Ekonom kondang John Maynard Keynes menggunakan istilah “animal spirit” dalam buku klasiknya “The General Theory of Employment, Interest and Money” yang terbit tahun 1936. Dalam buku itu, Keynes kurang lebih menggambarkan semangat kebinatangan manusia sebagai makhluk konsumsi. Manusia dalam sistem ekonomi yang dikonsepsikan Keynes, tak lain dan tak bukan adalah makhluk yang sama dengan binatang dalam pola konsumsi. Instingtif, naluriah –dan kadang-kadang—serakah.
Pandemi telah membuat manusia menjadi seperti binatang. Ia dipaksa untuk tinggal di rumah-rumah, persis seperti binatang di dalam kebun binatang atau ikan di dalam akuarium. “Kita jadi tahu bagaimana perasaan binatang-binatang itu. Disuruh tinggal dalam kandang, dikasih makan, disuruh tidur, disuruh makan lagi.”
Pandemi juga telah membuat cara bekerja berubah. Ada beberapa riset di AS –Stanford, Massachussets, dan entah mana lagi—lebih dari separuh pegawai yang tadinya bekerja di kantor, memindahkan meja kerjanya di rumah. Di kasur, di meja dapur, di kebun belakang, atau di ruang-ruang apartemen sewa atau milik. Yang menarik, PDB AS selama pandemi sampai dengan Mei 2020, sekitar dua per tiganya dikontribusi dari orang-orang yang bekerja dari rumah.

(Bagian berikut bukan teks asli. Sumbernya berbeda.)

(** The bytes of the fields that say whether a lineage is available. *)
Definition availability_bytes (a : string) (r : option string) : Z :=
  byte_length (join "," (members ([("availability", JString a)] ++ joption "unavailableReason" JString r))).
Definition core_bytes (s : CovenantLineageState) : Z :=
  byte_length (join "," (members [("manifest", manifest_json (manifest s)); ("anchor", anchor_json (anchor s));
    ("journal", JArray (map event_json (journal s))); ("currentHead", jopt head_json (currentHead s));
    ("checkpoint", checkpoint_json (checkpoint s))])).

Lemma state_bytes s :
  serializedBytes (state_json s) = core_bytes s + 3 + availability_bytes (availability s) (unavailableReason s).
Proof.
  unfold serializedBytes, JSON_stringify, state_json.
  match goal with |- byte_length (render (serializable (JObject ?l))) = _ =>
    transitivity (byte_length ("{" +:+ join "," (members l) +:+ "}")); [done|] end.
  rewrite !byte_length_append.
  change (_ :: _ :: _ :: _ :: _ :: [("availability", JString (availability s))]) with
    ([("manifest", manifest_json (manifest s)); ("anchor", anchor_json (anchor s));
    ("journal", JArray (map event_json (journal s))); ("currentHead", jopt head_json (currentHead s));
    ("checkpoint", checkpoint_json (checkpoint s))] ++ [("availability", JString (availability s))]).
  rewrite <- app_assoc, members_app, join_app_length by done.
  unfold core_bytes, availability_bytes. change (byte_length "{") with 1. change (byte_length "}") with 1. lia.
Qed.

Lemma available_bytes : availability_bytes "available" None = 26.
Proof. vm_compute. reflexivity. Qed.

Lemma unknown_bytes r : availability_bytes "unknown" (Some r) = 45 + byte_length (quote r).
Proof.
  unfold availability_bytes. cbn -[quote byte_length]. rewrite !byte_length_append.
  change (byte_length (quote "availability")) with 14. change (byte_length (quote "unknown")) with 9.
  change (byte_length (quote "unavailableReason")) with 19. change (byte_length ":") with 1. change (byte_length ",") with 1. lia.
Qed.

(** An update is at least as long as its own property names. *)
Lemma update_bytes u : 130 <= serializedBytes (update_json u).
Proof.
  unfold serializedBytes, JSON_stringify, update_json, checkpoint_json.
  cbn -[quote byte_length join]. cbn [join]. rewrite !byte_length_append.
  repeat match goal with |- context [byte_length (quote ?s)] =>
    pose proof (quoted_bytes s); generalize dependent (byte_length (quote s)); intros end.
  unfold byte_length in *. cbn [String.length] in *. lia.
Qed.

(** The reasons an update gives for an unavailable lineage are shorter than any update. *)
Definition short_reason (reason : string) : Prop := 45 + byte_length (quote reason) <= 130.

(** ** Removed and added blocks *)

Definition removal_of (hashes : list string) (e : CovenantLineageEvent) : Prop :=
  exists n h ids, e = EventRemoved n (toLowerCase h) ids /\ h ∈ hashes.

Lemma remove_blocks_spec cur m acc gen removed hashes s r :
  m = manifest cur -> (forall hash ids, map_get hash acc = Some ids -> ids_ok ids) ->
  is_hash32 (genesis_transactionId (genesis m)) = true -> pushed m s ->
  remove_blocks sha256 cur acc gen removed hashes s = Ok r ->
  (exists reason, r = inl (unavailable cur reason) /\ short_reason reason) \/
  exists s' new, r = inr s' /\ s'.1 = s.1 ++ new /\ pushed m s' /\
    (length new <= length hashes)%nat /\ Forall (removal_of hashes) new.
Proof.
  intros -> Hacc Hgen. revert removed s. induction hashes as [|hash hashes IH]; intros removed s Hs H; cbn [remove_blocks] in H.
  { injection H as <-. right. exists s, []. rewrite app_nil_r. split_and!; try done. }
  inv_check. apply assertHash32_ok in H0 as [Hh _]. apply is_hash32_lower in Hh.
  assert (forall removed s', (exists new, s'.1 = s.1 ++ new /\ (length new <= 1)%nat /\ Forall (removal_of (hash :: hashes)) new) ->
    pushed (manifest cur) s' -> remove_blocks sha256 cur acc gen removed hashes s' = Ok r ->
    (exists reason, r = inl (unavailable cur reason) /\ short_reason reason) \/
    exists s' new, r = inr s' /\ s'.1 = s.1 ++ new /\ pushed (manifest cur) s' /\
      (length new <= S (length hashes))%nat /\ Forall (removal_of (hash :: hashes)) new) as Hrest.
  { intros removed' s' (new & Hnew & Hlen & Hrem) Hs' Hr. apply IH in Hr as [?|(s2 & new2 & -> & E & Hp & Hl & Hf)]; [by left| |done].
    right. exists s2, (new ++ new2). split_and!; try done.
    - by rewrite E, Hnew, app_assoc.
    - rewrite length_app. lia.
    - apply Forall_app. split; [done|]. eapply Forall_impl; [exact Hf|].
      intros e (n & h & ids & -> & Hin). exists n, h, ids. split; [done|by right]. }
  match type of H with context [match ?l with [] => _ | _ => _ end] => remember l as transactionIds eqn:Eids end.
  destruct transactionIds as [|id ids].
  - destruct (bloomContains _ _ _); [injection H as <-; left; eexists; split; [reflexivity|vm_compute; discriminate]|].
    eapply Hrest; [|exact Hs|exact H]. exists []. rewrite app_nil_r. split_and!; try done. cbn; lia.
  - destruct (_ && _); [injection H as <-; left; eexists; split; [reflexivity|vm_compute; discriminate]|].
    assert (ids_ok (id :: ids)) as Hids.
    { rewrite Eids. apply Forall_app. split.
      - destruct (map_get _ acc) as [ids'|] eqn:E; [by eapply Hacc|constructor].
      - destruct gen as [g|]; [|constructor]. destruct (_ === _); [|constructor].
        constructor; [by apply is_hash32_lower|constructor]. }
    destruct (push_ok (manifest cur) (fun n => EventRemoved n (toLowerCase hash) (id :: ids)) s Hs) as [Hs' E].
    { intros n. by split. }
    eapply Hrest; [|exact Hs'|exact H]. eexists. split; [exact E|]. split; [cbn; lia|].
    constructor; [|constructor]. do 3 eexists. split; [done|by left].
Qed.

Definition added (e : CovenantLineageEvent) : Prop := match e with EventRemoved _ _ _ => False | _ => True end.
Definition not_genesis (e : CovenantLineageEvent) : Prop := match e with EventGenesisAccepted _ _ => False | _ => True end.

Lemma add_transition_spec cur upd hash spends s t r :
  pushed (manifest cur) s -> add_transition cur upd hash (spends, s) t = Ok r ->
  pushed (manifest cur) r.2 /\ exists n, r.2.1 = s.1 ++ [EventAccepted n t].
Proof.
  intros Hs H. unfold add_transition in H. inv_check. subst r. cbn [snd].
  destruct (push_ok (manifest cur) (fun n => EventAccepted n t) s Hs) as [Hp E]; [by intros n; split|].
  split; [exact Hp|]. eauto.
Qed.

Lemma add_transitions_spec cur upd hash ts spends s r :
  pushed (manifest cur) s -> fold_result (add_transition cur upd hash) ts (spends, s) = Ok r ->
  pushed (manifest cur) r.2 /\ exists new, r.2.1 = s.1 ++ new /\ length new = length ts /\
    Forall added new /\ Forall not_genesis new.
Proof.
  revert spends s. induction ts as [|t ts IH]; intros spends s Hs; cbn [fold_result].
  - intros [= <-]. split; [done|]. exists []. rewrite app_nil_r. split_and!; done || constructor.
  - intros ([spends' s'] & Ht & H)%bind_ok. apply add_transition_spec in Ht as [Hs' (n & E)]; [|done]. cbn [snd] in *.
    apply IH in H as [Hr (new & E' & Hl & Ha & Hg)]; [|done]. split; [done|]. exists (EventAccepted n t :: new).
    rewrite E', E, <- app_assoc. split_and!; try done; [cbn; lia|by constructor|by constructor].
Qed.

Lemma add_genesis_spec cur upd hash gen s r :
  pushed (manifest cur) s -> add_genesis cur upd hash gen s = Ok r ->
  pushed (manifest cur) r /\ exists new, r.1 = s.1 ++ new /\ length new = (if isSome gen then 1 else 0)%nat /\
    Forall added new /\ (isSome (canonicalGenesisAcceptance (cur <| journal := s.1 |>)) = true -> new = []).
Proof.
  intros Hs. unfold add_genesis. destruct gen as [a|].
  - intros H. inv_check. apply assertAcceptedEvidence_ok in H0. subst r.
    destruct (push_ok (manifest cur) (fun n => EventGenesisAccepted n a) s Hs) as [Hp E]; [by intros n; split|].
    split; [done|]. eexists. split; [exact E|]. split; [done|]. split; [by repeat constructor|]. congruence.
  - intros [= <-]. split; [done|]. exists []. rewrite app_nil_r. split_and!; done || constructor.
Qed.

(** ** Genesis *)

(** No event of the journal undoes or repeats the genesis acceptance. *)
Definition keeps_genesis (g : AcceptedTransactionEvidence) (e : CovenantLineageEvent) : Prop :=
  match e with
  | EventAccepted _ _ => True
  | EventGenesisAccepted _ _ => False
  | EventRemoved _ hash _ => ~ same_hex (acceptingBlockHash g) hash
  end.
Definition genesis_kept (state : CovenantLineageState) : Prop :=
  exists g, genesisAcceptance (anchor state) = Some g /\ Forall (keeps_genesis g) (journal state).

Lemma fold_genesis_kept id g l : Forall (keeps_genesis g) l -> foldl (genesis_event id) (Some g) l = Some g.
Proof.
  induction 1 as [|e l He Hl IH]; [done|]. cbn [foldl]. destruct e as [n t|n a|n hash ids]; cbn [genesis_event]; [done|done|].
  cbn in He. by rewrite bool_decide_eq_false_2.
Qed.

Lemma canonical_genesis_kept state g l :
  genesisAcceptance (anchor state) = Some g -> Forall (keeps_genesis g) l ->
  canonicalGenesisAcceptance (state <| journal := l |>) = Some g.
Proof. intros Hg Hl. unfold canonicalGenesisAcceptance. cbn [journal set_field anchor manifest]. rewrite Hg. by apply fold_genesis_kept. Qed.

Lemma not_genesis_keeps g e : added e -> not_genesis e -> keeps_genesis g e.
Proof. by destruct e. Qed.

Lemma add_block_spec cur upd addedBlocks spends s b r :
  pushed (manifest cur) s -> add_block cur upd (addedBlocks, (spends, s)) b = Ok r ->
  pushed (manifest cur) r.2.2 /\ exists new, r.2.2.1 = s.1 ++ new /\
    Z.of_nat (length new) = Z.of_nat (length (transitions b)) + (if isSome (block_genesisAcceptance b) then 1 else 0) /\
    Forall added new /\
    (isSome (canonicalGenesisAcceptance (cur <| journal := s.1 |>)) = true -> Forall not_genesis new).
Proof.
  intros Hs H. unfold add_block in H. inv_check. subst r. cbn [snd].
  match goal with H : add_genesis _ _ _ _ _ = Ok ?s1 |- _ => apply add_genesis_spec in H as [Hp1 (new1 & E1 & L1 & A1 & G1)]; [|done] end.
  match goal with H : fold_result _ _ _ = Ok _ |- _ => apply add_transitions_spec in H as [Hp2 (new2 & E2 & L2 & A2 & G2)]; [|done] end.
  split; [done|]. exists (new1 ++ new2). rewrite E2, E1, <- app_assoc. split; [done|].
  split; [rewrite length_app; destruct (isSome _); lia|]. split; [by apply Forall_app|].
  intros Hg. rewrite (G1 Hg). by apply G2.
Qed.

Lemma add_blocks_spec cur upd blocks addedBlocks spends s r :
  pushed (manifest cur) s -> fold_result (add_block cur upd) blocks (addedBlocks, (spends, s)) = Ok r ->
  pushed (manifest cur) r.2.2 /\ exists new, r.2.2.1 = s.1 ++ new /\
    (forall k, Z.of_nat (length new) + k = foldl (fun count block => count + Z.of_nat (length (transitions block)) +
       (if isSome (block_genesisAcceptance block) then 1 else 0)) k blocks) /\
    Forall added new /\
    (forall g, genesisAcceptance (anchor cur) = Some g -> Forall (keeps_genesis g) s.1 -> Forall (keeps_genesis g) new).
Proof.
  revert addedBlocks spends s. induction blocks as [|b blocks IH]; intros addedBlocks spends s Hs; cbn [fold_result].
  - intros [= <-]. split; [done|]. exists []. rewrite app_nil_r. split_and!; try (done || constructor). 
  - intros ([a [sp s']] & Hb & H)%bind_ok. apply add_block_spec in Hb as [Hs' (new & E & L & A & G)]; [|done]. cbn [snd] in *.
    apply IH in H as [Hr (new' & E' & L' & A' & G')]; [|done]. split; [done|]. exists (new ++ new').
    rewrite E', E, <- app_assoc. split; [done|]. split; [|split].
    + intros k. cbn [foldl]. rewrite <- L', length_app. lia.
    + by apply Forall_app.
    + intros g Hg Hk. assert (Forall (keeps_genesis g) new) as Hnew.
      { assert (Forall not_genesis new) as Hng by (apply G; by rewrite (canonical_genesis_kept _ g)).
        rewrite Forall_forall in *. intros e He. apply not_genesis_keeps; auto. }
      apply Forall_app. split; [done|]. apply G'; [done|]. rewrite E. by apply Forall_app.
Qed.

(** ** Derivation and compaction *)

Definition derived_head (state : CovenantLineageState) : result (option CovenantLineageHead) :=
  events ← canonicalAcceptedEvents (journal state);
  s ← fold_result advance_head events (starting_head state, []); Ok s.1.

Lemma derive_eq state : deriveCanonicalLineage state = (h ← derived_head state; Ok (state <| currentHead := h |>)).
Proof.
  unfold deriveCanonicalLineage, derived_head. destruct (canonicalAcceptedEvents _); cbn; [|done].
  by destruct (fold_result _ _ _).
Qed.

(** The derived head depends on the manifest, the anchor and the journal only. *)
Lemma genesis_ext a b :
  manifest a = manifest b -> anchor a = anchor b -> journal a = journal b ->
  canonicalGenesisAcceptance a = canonicalGenesisAcceptance b.
Proof. unfold canonicalGenesisAcceptance. by intros -> -> ->. Qed.
Lemma derived_head_ext a b :
  manifest a = manifest b -> anchor a = anchor b -> journal a = journal b -> derived_head a = derived_head b.
Proof.
  intros Hm Ha Hj. unfold derived_head, starting_head. by rewrite (genesis_ext a b), Hm, Ha, Hj.
Qed.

Pandemi memang telah membisukan –MUTING- angka-angka dan proyeksi ekonomi normal. Tapi Zoom, Webex, Meet, telah membalikkan ekonomi yang sedang dipaksa MUTE menjadi UNMUTE. Dari bisu, jadi bersuara.

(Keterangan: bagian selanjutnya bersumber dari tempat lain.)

Lemma created_state_valid_iff_lowercase_witness :
  exists state, createCovenantLineageState toy_sha256 (manifest_at (hash 171)) = Ok state /\
  exists upper, createCovenantLineageState toy_sha256 (manifest_at (String.concat "" (repeat "AB" 32))) = Ok upper /\
    assertLineageState toy_sha256 state = Ok tt /\ assertLineageState toy_sha256 upper <> Ok tt.
Proof.
  destruct (is_ok_value (createCovenantLineageState toy_sha256 (manifest_at (hash 171)))) as [state Hs]; [vm_compute; reflexivity|].
  destruct (is_ok_value (createCovenantLineageState toy_sha256 (manifest_at (String.concat "" (repeat "AB" 32))))) as [upper Hu];
    [vm_compute; reflexivity|].
  exists state. split; [exact Hs|]. exists upper. split; [exact Hu|]. split.
  - apply (proj1 (created_state_valid_iff_lowercase toy_sha256 _ _ Hs)). vm_compute. reflexivity.
  - intros H. apply (proj1 (created_state_valid_iff_lowercase toy_sha256 _ _ Hu)) in H. vm_compute in H. discriminate H.
Defined.

(** Three updates, the last of which replaces a block. *)
Definition after (updates : nat) : CovenantLineageState :=
  match run (take updates [update 11 [] [X 11]; update 12 [] [Y 12]; update 13 [12] [Y 13]]) with
  | Ok state => state
  | Throw _ => launched
  end.

Lemma genesis_blocks_kept cur upd :
  forallb (fun h => negb (toLowerCase (acceptingBlockHash (acceptance (genesis (manifest cur)))) === toLowerCase h))
    (removedChainBlockHashes upd) = true ->
  forall h, h ∈ removedChainBlockHashes upd ->
    ~ same_hex (acceptingBlockHash (acceptance (genesis (manifest cur)))) h.
Proof. rewrite forallb_elem. intros H h Hh. specialize (H h Hh). by apply negb_true_iff, bool_decide_eq_false in H. Qed.

Lemma reachable_states_valid_witness :
  currentHead (after 3) = Some head_Y /\ length (journal (after 3)) = 4%nat /\
  assertLineageState toy_sha256 (after 3) = Ok tt /\
  canonicalGenesisAcceptance (after 3) = Some (acceptance (genesis (manifest (after 3)))).
Proof.
  split; [vm_compute; reflexivity|]. split; [vm_compute; reflexivity|].
  apply (reachable_states_valid toy_sha256 3); [|unfold MAX_SAFE_INTEGER; lia].
  apply (reachable_updated _ 2 (after 2) (update 13 [12] [Y 13]));
    [|vm_compute; reflexivity|vm_compute; reflexivity|apply genesis_blocks_kept; vm_compute; reflexivity].
  apply (reachable_updated _ 1 (after 1) (update 12 [] [Y 12]));
    [|vm_compute; reflexivity|vm_compute; reflexivity|apply genesis_blocks_kept; vm_compute; reflexivity].
  apply (reachable_updated _ 0 (after 0) (update 11 [] [X 11]));
    [|vm_compute; reflexivity|vm_compute; reflexivity|apply genesis_blocks_kept; vm_compute; reflexivity].
  apply (reachable_created _ (manifest_at (hash 10))); vm_compute; reflexivity.
Defined.
Record TopUpArgsInput := {
  tu_clientSignature : hex_or_bytes;
  providerSignature : hex_or_bytes
}.
Definition buildTopUpArgs (input : TopUpArgsInput) : result string :=
  client ← bytesFromHexOrBytes (tu_clientSignature input) 65 "clientSignature";
  provider ← bytesFromHexOrBytes (providerSignature input) 65 "providerSignature";
  p1 ← pushData client;
  p2 ← pushData provider;
  selector ← hexToBytes (sel_topUp ESCROW_V5_SELECTORS) (Some 4) "top-up selector";
  p3 ← pushData selector;
  Ok (bytesToHex (concatBytes [p1; p2; p3])).

Definition buildRefundArgs (clientSignature : hex_or_bytes) : result string :=
  client ← bytesFromHexOrBytes clientSignature 65 "clientSignature";
  p1 ← pushData client;
  selector ← hexToBytes (sel_refund ESCROW_V5_SELECTORS) (Some 4) "refund selector";
  p2 ← pushData selector;
  Ok (bytesToHex (concatBytes [p1; p2])).

(** ** Compute budget *)

(** [Math.ceil] of the quotient; quotients of at most 65536, the only ones that matter, are
    far inside the exact range of a double. *)
Definition computeBudgetForScriptUnits (scriptUnits : Z) : result Z :=
  _ ← throw_if (negb (isSafeInteger scriptUnits) || (scriptUnits <? 0))
        "script units must be a non-negative safe integer";
  if scriptUnits <=? FREE_SCRIPT_UNITS_PER_INPUT then Ok 0
  else
    let budget := - ((- (scriptUnits - FREE_SCRIPT_UNITS_PER_INPUT)) / SCRIPT_UNITS_PER_COMPUTE_BUDGET) in
    _ ← throw_if (65535 <? budget) "script units exceed the transaction-v1 compute budget range";
    Ok budget.
Definition scriptUnitAllowance (computeBudget : Z) : result Z :=
  _ ← throw_if ((computeBudget <? 0) || (65535 <? computeBudget)) "compute budget must fit in uint16";
  Ok (computeBudget * SCRIPT_UNITS_PER_COMPUTE_BUDGET + FREE_SCRIPT_UNITS_PER_INPUT).

Section Hashes.
Context (sha256 blake2b : bytes -> bytes).

Definition networkHash (network : string) : result bytes :=
  _ ← throw_if ((network !== "kaspa:mainnet") && (network !== "kaspa:testnet-10"))
        "network must be kaspa:mainnet or kaspa:testnet-10";
  Ok (sha256 (utf8Bytes network)).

Orang bisa tetap produktif, dengan segala adaptasi dan toleransinya. Adaptasi terhadap penggunaan teknologi baru, dan toleransi terhadap kualitas-kualitas meeting yang kadang terganggu karena koneksi internet yang buruk.
Platform digital juga telah menyelamatkan toko-toko dan usaha kecil-kecilan yang berjualan barang dan jasa apa saja. Tentu saja, tidak semuanya selamat. Banyak juga yang gulung tikar. Survei BPS pada bulan Agustus menunjukkan, ada tiga sektor industri yang segera memberhentikan pekerja mereka segera setelah ekonomi nyungsep karena pandemi.
Ketiganya adalah industri pengolahan, konstruksi, dan akomodasi/transportasi dan mamin (makanan-minuman). Jumlah industri sektor pengolahan, kata BPS, yang segera memberhentikan pegawai adalah 18,69 persen dari total responden yang disurvei sebanyak 34.559 pelaku usaha. Yang bergerak di sektor pengolahan jumlahnya adalah 5.522.
Dari seluruh responden yang disurvei BPS, sebanyak 14,04 persen merumahkan pegawainya tanpa dibayar. Artinya, 14 dari 100 perusahaan atau bidang usaha yang disurvei, tidak mampu membayar gaji pegawai selama mereka dirumahkan.
Maka, sinyal dan rencana vaksinasi adalah kunci. Pada kacamata BPS, 14 persen atau 14 perusahaan yang sudah tidak mampu membayar gaji pegawai adalah sekadar catatan angka-angka. Statistik belaka. Tapi coba bayangkan seandainya kita adalah salah satu pegawai atau pemilik usaha dari yang 14 itu. Betapa peningnya memikirkan kebutuhan sehari-hari, atau menyelamatkan usaha yang terhajar oleh pandemi.
Oleh karena itu, saya melihat mereka yang menentang vaksinasi atau melawan rencana vaksinasi, sepertinya menentang karena problem eksistensi. Tentu ada alasan-alasan yang dianggap kuat dan mendasar, tetapi melakukan vaksinasi jauh lebih punya alasan kuat seberapapun masih compang-campingnya efektivitas (eficacy) dan ruwet di dalam pelaksanaannya nanti.
Sedari awal, kita sudah sadar bahwa masalah pokok dari pandemi ini adalah kesehatan dan ekonomi dalam sekeping mata uang. Kita tak mungkin memisahkannya.
Dan karena vaksinasi sudah akan dijalankan oleh Pemerintah, saya memilih untuk bersedia divaksin. Karena saya nggak mau jadi buaya atau kancil di kebun binatang, yang selalu dikasih makan minum, tapi tidak bisa ngopi-ngopi cantik atau sekadar ketemu mantan dan gebetan.